Solid-state NMR Study of Amorphous Aluminum Oxy-Hydroxide Thin Films

Aluminum is an ideal metal for solution-processed oxide dielectrics because it can form polymerized hydroxo networks in aqueous solution and dense amorphous oxide dielectrics by vacuum methods. Atomic layer deposition (ALD) is the traditional vacuum method for thin film deposition, however, ALD is not the most economically feasible method for fabrication due to the high operational cost and limitations in large surface-area applications.¹ Solution deposition is a more economical deposition method which is more cost-saving and ideal for large surface area thin film fabrication.² The behavior of the solution-solid structural conversion remains an enigma thus the project seeks to understand the thin film transformation from solution to solid in order to fabricate films with optimal properties.¹

Aluminum oxide (Al_xO_y) thin films prepared from aqueous solution-deposited cluster precursors have been proposed for use in devices such as high-k dielectricsin solar cell materials.¹The films are fabricated with two different tridecameric hydrooxo aluminum precursors, spin-coated on a substrate and annealed to high temperatures.

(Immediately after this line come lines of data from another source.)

(** C6.  [handleRemoveThemes] changes the files (deleting theme files,
    rewriting package.json) only when the user, after picking themes,
    answers "Remove" to the confirmation dialog, and
    [handleRestorePackageJsonBackup] changes them only when the user
    answers "Restore"; in every other case the files are as before. *)
Theorem removal_and_restore_need_confirmation (h : host) (extensionRoot : str) (w : world) :
  (files (snd (handleRemoveThemes h extensionRoot w)) <> files w ->
   exists ixs rest, answers w = Picked ixs :: Button (lit "Remove") :: rest)
  /\ (files (snd (handleRestorePackageJsonBackup h extensionRoot w)) <> files w ->
      exists rest, answers w = Button (lit "Restore") :: rest).
Proof.
  split.
  - unfold handleRemoveThemes. unfold bind at 1.
    rewrite (reads_run _ w (readImportedThemesFromDisk_reads h extensionRoot)).
    destruct (fst _) as [themes|e]; [|done].
    destruct themes as [|t themes]; [done|].
    unfold showQuickPickMany, next_answer, bind at 1 2.
    destruct (answers w) as [|a1 rest1] eqn:Ha; [done|].
    destruct a1 as [| | | |ixs]; try done.
    cbn [ret].
    destruct (omap _ ixs) as [|p picks]; [done|].
    unfold bind at 1. rewrite showMessage_ask. cbn [answers with_answers].
    destruct rest1 as [|a2 rest2]; [done|].
    destruct a2 as [|l| | |]; try done.
    rewrite elem_of_singleton_button.
    destruct (bool_decide_reflect (l = lit "Remove")) as [->|Hne].
    + intros _. by exists ixs, rest2.
    + rewrite bool_decide_eq_false_2 by congruence. done.
  - unfold handleRestorePackageJsonBackup. unfold bind at 1.
    cbn [existsSync].
    destruct (bool_decide _); cbn [negb]; [|done].
    unfold bind at 1. rewrite showMessage_ask. cbn zeta.
    destruct (answers w) as [|a rest]; [done|].
    destruct a as [|l| | |]; try done.
    rewrite elem_of_singleton_button.
    destruct (bool_decide_reflect (l = lit "Restore")) as [->|Hne].
    + intros _. by exists rest.
    + rewrite bool_decide_eq_false_2 by congruence. done.
Qed.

The low temperature range of these films are amorphous and lack long range order which complicates the analysis by traditional means; however, solid-state nuclear magnetic resonance (ssNMR) can be used to determine the amorphous structure of these materials. Herein, a combination of x-ray diffraction (XRD), and NMR techniques are used to elucidate the phase transformation of these thin films as they are annealed to high temperatures.